The internal mental processes that are involved in making sense of the enormous amount of info that is bombarding our brains on a moment to moment basis.
The standard model of memory
Stimulus -> sensory register -> short term memory -> long term memory
- info lost at each three stages
- short term memory -> short term memory (REHEARSAL)
- long term memory -> short term memory (RETRIEVAL)
The sensory register function
- The retention, for a brief period of time, of the effects of sensory stimulation.
- sensory information is registered but only persists for a few seconds or less
Why don’t we attend to all of the sensory information?
we don’t actively attend to most of this information due to:
- info overload
- redundancy - don’t need all of this information
Visual sensory memory storage
Iconic storage: momentary memory for visual information.
-decays after 0.5 seconds
Auditory sensory information storage
Echoing storage: momentary memory for auditory information
-decays after 2 seconds
How to test for the capacity of sensory memory
- Sperling: The Whole-Report Procedure
- a stimulus is briefly presented (a grid of letters)
- participants to report as many letters as they remember
Findings of the Whole-Report Procedure
- participants could correctly report 4-5 items
- however, they were aware that there were actually more items being displayed than they could actually report.
- appeared that during the act of verbally reporting some of the items, the remaining items faded from sensory memory,
- suggests that the capacity of sensory memory is actually larger than that indicated by Sperling’s procedure. ( by approx. a third)
The Partial-Report Procedure
- the letter grid was presented briefly (as in the whole-report procedure)
- however, once the stimulus had disappeared from the screen, the participant heard one of three tones (low, med, high)
- if they heard high tone - asked to report letters from top line only (etc)
Findings of the Partial-Report procedure
- when participants were cued with a tone, they could report on average 3.3 of the four letters in the cued row (82%)
- important to note that the tone was presented AFTER the letters had disappeared from the screen.
- this means that the participant’s attention was not being directed to the actual letters in the stimulus - but to the MEMORY TRACE of the letters in the SENSORY STORE
The partial-report superiority effect
When the partial report procedure provides a superior estimate of the capacity of the sensory system than the whole report procedure.
How did Sperling measure the duration of iconic storage?

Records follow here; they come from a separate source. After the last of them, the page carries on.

Lemma log_activity_run config request lt r p t l c h (w : World) : request_shown config request ->
  exists w', log_activity config request lt r p t l c h w = (Ok tt, w').
Proof.
  intros ([url Hurl] & Hpath & [hs Hhs]). unfold log_activity.
  assert (exists w1, _dispatch_block_hook config request lt c r t p h w = (Ok tt, w1)) as [w1 Hd].
  { unfold _dispatch_block_hook. destruct lt; [by eexists| |by eexists]. destruct (negb p); [by eexists|].
    apply fire_block_hook_run. by right. }
  rewrite (bind_ok _ _ _ _ _ Hd). destruct l as [l|]; [|by eexists].
  destruct (match c with Some n => _ | None => _ end); [by eexists|].
  unfold bind, state, gets, lift_res. rewrite Hurl, Hhs. by eexists.
Qed.

Lemma send_event_run mw request t a r k (w : World) : exists w', send_event mw t request a r k w = (Ok tt, w').
Proof.
  unfold send_event, send_middleware_event. destruct (negb _ || negb _); [by eexists|]. destruct (in_list t _); [by eexists|].
  unfold catch. destruct (bind _ _ w) as [[[]|e] w1]; by eexists.
Qed.
End middleware.

(** A call on the state of a request. *)
Abbreviation W := (M World).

Delayed partial report procedure
The delayed partial report procedure
-used the Partial-Report procedure, but varied the length of time between the stimulus disappearing and the high/med/low cue tone.
Findings from the delayed partial report procedure
- as the duration between the stimulus disappearance and the cue tone increased, the proportion of info available to the participant decreased dramatically,
- conclusion: most of the info stored in iconic memory decays within 0.5 seconds.

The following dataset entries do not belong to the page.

(** ** Keeping the last rules ([_dynamic_rule_snapshot.py]) *)

Definition _write_last_known_rules_file (cache_path payload : string) : R unit :=
  let* temp_path := r_sys (mkstemp cache_path) in
  catch is_os_error
    (r_sys (write_text temp_path payload) ;;; r_sys (os_replace temp_path cache_path))
    (fun e => r_sys (path_unlink temp_path) ;;; raise e).

Definition _persist_last_known_rules (rules : DynamicRules) : R unit :=
  match dump_last_known_rules_snapshot rules with
  | Raise e => r_sys (log ERROR ("Failed to build last-known dynamic rules snapshot: " +:+ exn_message e))
  | Ok payload =>
      let* redis_handler := r_get dm_redis in
      match redis_handler with
      | Some h =>
          catch any_exn
            (r_sys (set_key (rh_config h) (rh_agent h) DYNAMIC_RULES_REDIS_NAMESPACE LAST_KNOWN_RULES_KEY payload None) ;;;
             ret tt)
            (fun e => r_sys (log ERROR ("Failed to persist dynamic rules to Redis: " +:+ exn_message e)))
      | None => ret tt
      end ;;;
      let* cache_path := gets (fun w => dynamic_rules_cache_path (ru_live w)) in
      match cache_path with
      | None => ret tt
      | Some cache_path =>
          catch is_os_error (_write_last_known_rules_file cache_path payload)
            (fun e => r_sys (log ERROR ("Failed to persist dynamic rules to cache file " +:+ cache_path +:+ ": " +:+
                                        exn_message e)))
      end
  end.

(** ** One set of rules *)

(** The body of [_apply_rules]'s [try] *)
Definition apply_all (rules : DynamicRules) : R unit :=
  _apply_ip_rules rules ;;;
  _apply_blocking_rules rules ;;;
  when (bool_decide (is_Some (truthy_Z (global_rate_limit rules))) || nonempty (dr_endpoint_rate_limits rules))
    (_apply_rate_limit_rules rules) ;;;
  _apply_feature_toggles rules ;;;
  when (dr_emergency_mode rules) (_activate_emergency_mode (dr_emergency_whitelist rules)).

Definition _apply_rules (rules : DynamicRules) : R unit :=
  let* snapshot := _snapshot_config in
  catch any_exn (apply_all rules)
    (fun e =>
       _restore_config snapshot ;;;
       r_sys (log ERROR ("Failed to apply dynamic rules: " +:+ exn_message e)) ;;;
       raise e) ;;;
  _capture_active_base_snapshot snapshot ;;;
  _persist_last_known_rules rules.

(** ** Versions and expiry *)

Definition _coerce_naive_utc (value : datetime) : datetime :=
  if dt_aware value then value else mkDatetime (dt_time value) true.

Definition _should_update_rules (current : option DynamicRules) (rules : DynamicRules) : bool :=
  match current with
  | None => true
  | Some current => negb ((rule_id rules =? rule_id current)%string && (version rules <=? version current)%Z)
  end.

Definition _has_rule_expired (rules : DynamicRules) : R bool :=
  match expires_at rules with
  | None => ret false
  | Some at_time =>
      let* now := r_sys time_time in
      ret (dt_time (_coerce_naive_utc at_time) <? now)%Z
  end.

Definition _check_rule_expiry : R unit :=
  let* rules := r_get current_rules in
  match rules with
  | Some rules =>
      match expires_at rules with
      | Some at_time =>
          let* now := r_sys time_time in
          if (now <=? dt_time (_coerce_naive_utc at_time))%Z then ret tt
          else
            let* base := r_get _active_base_snapshot in
            match base with Some base => _restore_config base | None => ret tt end ;;;
            r_set (fun m => m {{ current_rules := None; _active_base_snapshot := None }}) ;;;
            info ("Dynamic rule " +:+ named rules +:+ " expired; restored base config")
      | None => ret tt
      end
  | None => ret tt
  end.

Definition _reject_if_already_expired (rules : DynamicRules) : R bool :=
  let* expired := _has_rule_expired rules in
  if negb expired then ret false
  else
    let* last := r_get _last_skipped_expired_rule in
    when (negb (bool_decide (last = Some (rule_id rules, version rules))))
      (r_set (fun m => m {{ _last_skipped_expired_rule := Some (rule_id rules, version rules) }}) ;;;
       r_sys (log WARNING ("Dynamic rule " +:+ named rules +:+ " already expired on receipt; ignoring"))) ;;;
    ret true.

(** [self.current_rules = rules; self.last_update = time.time()] *)
Definition install (rules : DynamicRules) : R unit :=
  r_set (fun m => m {{ current_rules := Some rules }}) ;;;
  let* now := r_sys time_time in
  r_set (fun m => m {{ last_update := now }}).

(** What is done with the rules the agent returned. *)
Definition process_rules (rules : DynamicRules) : R unit :=
  let* rejected := _reject_if_already_expired rules in
  if rejected : bool then ret tt
  else
    let* current := r_get current_rules in
    if negb (_should_update_rules current rules) then ret tt
    else
      _send_rule_received_event rules ;;;
      info ("Applying dynamic rules: " +:+ named rules) ;;;
      _apply_rules rules ;;;
      install rules ;;;
      _send_rule_applied_event rules.

Definition update_rules : R unit :=
  let* enabled := r_config enable_dynamic_rules in
  let* agent_handler := r_get dm_agent in
  if negb enabled || negb agent_handler then ret tt
  else
    catch any_exn
      (_check_rule_expiry ;;;
       let* rules := r_sys get_dynamic_rules in
       match rules with
       | None => ret tt
       | Some rules => process_rules rules
       end)
      (fun e => r_sys (log ERROR ("Failed to update dynamic rules: " +:+ exn_message e))).

Definition force_update : R unit := update_rules.

(** ** Starting *)

Definition _read_redis_payload : R (option string) :=
  let* redis_handler := r_get dm_redis in
  match redis_handler with
  | None => ret None
  | Some h =>
      catch any_exn
        (let* raw := r_sys (get_key (rh_config h) (rh_agent h) DYNAMIC_RULES_REDIS_NAMESPACE LAST_KNOWN_RULES_KEY) in
         ret (if truthy_str raw then raw else None))
        (fun e => r_sys (log ERROR ("Failed to read last-known dynamic rules from Redis: " +:+ exn_message e)) ;;;
                  ret None)
  end.

Definition _read_file_payload : R (option string) :=
  let* path := gets (fun w => dynamic_rules_cache_path (ru_live w)) in
  match path with
  | None => ret None
  | Some path =>
      let* is_file := r_sys (path_is_file path) in
      if negb is_file then ret None
      else
        catch is_read_error (let* text := r_sys (path_read_text path) in ret (Some text))
          (fun e => r_sys (log ERROR ("Failed to read dynamic rules cache file " +:+ path +:+ ": " +:+ exn_message e)) ;;;
                    ret None)
  end.

Definition _parse_last_known_rules (payload : string) : R (option DynamicRules) :=
  match load_last_known_rules_snapshot payload with
  | Ok rules => ret (Some rules)
  | Raise e =>
      r_sys (log ERROR ("Discarding unusable last-known dynamic rules payload: " +:+ exn_message e)) ;;;
      ret None
  end.

(** One store of [_load_last_known_rules]'s loop *)
Definition try_payload (payload : option string) : R (option DynamicRules) :=
  match payload with
  | None => ret None
  | Some payload =>
      let* rules := _parse_last_known_rules payload in
      match rules with
      | None => ret None
      | Some rules =>
          let* expired := _has_rule_expired rules in
          if expired : bool then
            r_sys (log ERROR ("Discarding expired last-known dynamic rules " +:+ named rules +:+
                              "; trying the next store")) ;;;
            ret None
          else ret (Some rules)
      end
  end.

Types of sensory information stored as shown by Sperling’s experiments
- iconic memory stores info about the physical characteristics of the stimuli (WHAT)

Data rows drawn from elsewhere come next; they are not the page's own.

Definition _normalize_allowed_referrer_domain (entry : string) : res string :=
  if has_scheme_marker entry then
    match urlparse_netloc entry with Ok netloc => Ok (lower netloc) | Raise e => Raise e end
  else
    Ok (let normalized := lower entry in
        match partition_char "/" normalized with Some (host, _) => host | None => normalized end).

Definition domain_matches (referrer_domain entry : string) : res bool :=
  match _normalize_allowed_referrer_domain entry with
  | Raise e => Raise e
  | Ok d => Ok ((referrer_domain =? d)%string || endswith referrer_domain ("." +:+ d))
  end.

Definition is_referrer_domain_allowed (referrer : string) (allowed_domains : list string) : bool :=
  match urlparse_netloc referrer with
  | Raise _ => false
  | Ok netloc =>
      match any_res (domain_matches (lower netloc)) allowed_domains with
      | Ok b => b
      | Raise _ => false
      end
  end.

(** ** Detection settings *)

Definition _get_effective_penetration_setting (config : SecurityConfig) (route_config : option RouteConfig)
  : bool * option bool :=
  match route_config with
  | Some rc => (rc_enable_suspicious_detection rc, Some (rc_enable_suspicious_detection rc))
  | None => (enable_penetration_detection config, None)
  end.

Definition _get_detection_disabled_reason (config : SecurityConfig) (route_specific_detection : option bool)
  : string :=
  if bool_decide (route_specific_detection = Some false) && enable_penetration_detection config
  then "disabled_by_decorator" else "not_enabled".

(** ** Counting violations *)

Definition _MAX_TRACKED_SUSPICIOUS_IPS : Z := 10000.

(** [suspicious_request_counts], in insertion order *)
Abbreviation counts_store := (list (string * list (string * Z))).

- also demonstrate that the iconic memory stores info about the relative positions of the stimuli. (WHERE)
Subsequent experiments finding’s from Sperling
- Found a partial report superiority for PHYSICAL characteristics such as colour, shape, size etc.
- participants didn’t show a partial report superiority when:
- asked to selectively report items from different SEMANTIC CATEGORIES such as number and letters
- asked to selectively report items based upon their sound characteristics such as an ‘ee’ sound (D, B, V, C) vs R, J, K etc
Conclusions from Sperling’s experiments and subsequent experiments
Suggests that info stored in iconic memory is visual and pre-categorical
Echoic sensory memory experiment
- stimuli presented orally and simultaneously across three separate channels (left, middle and right)
- visual cues indicated which channel was to be reported in the partial-report procedure
Findings of echoic sensory system experiments
- partial report superiority just like iconic memory
- echoic storage lasts for about 2 seconds (delayed partial response procedure)
- also, echoic memory doesn’t encode any semantic information, just physical characteristics of the sounds
Why is sensory memory so brief?
- to avoid sensory overlap
- if our iconic memory didn’t fade away quickly, the world would look like a horrible mess of overlapping images.
- if echoic memory didn’t fade away, noises would all overlap.
Persistence of visual imagery
A stimulus may no longer be physically present, but the image of the stimulus is still present (eg a film - 24 frames per second).
Implications visual persistence on Sperling’s findings
- perhaps were not accessing info stored in sensory memory, but rather we’re simply reading the residual image that persists for a brief period post-presentation.
- if this was true, the effect in question wasn’t a cognitive process but a much simpler physiological process.
General consensus now on Sperling’s findings
Generally agreed that iconic sensory memory isn’t just visual persistence.
-rather it appears to be a very brief store of sensory information - a Cognitive process, NOT a physiological process.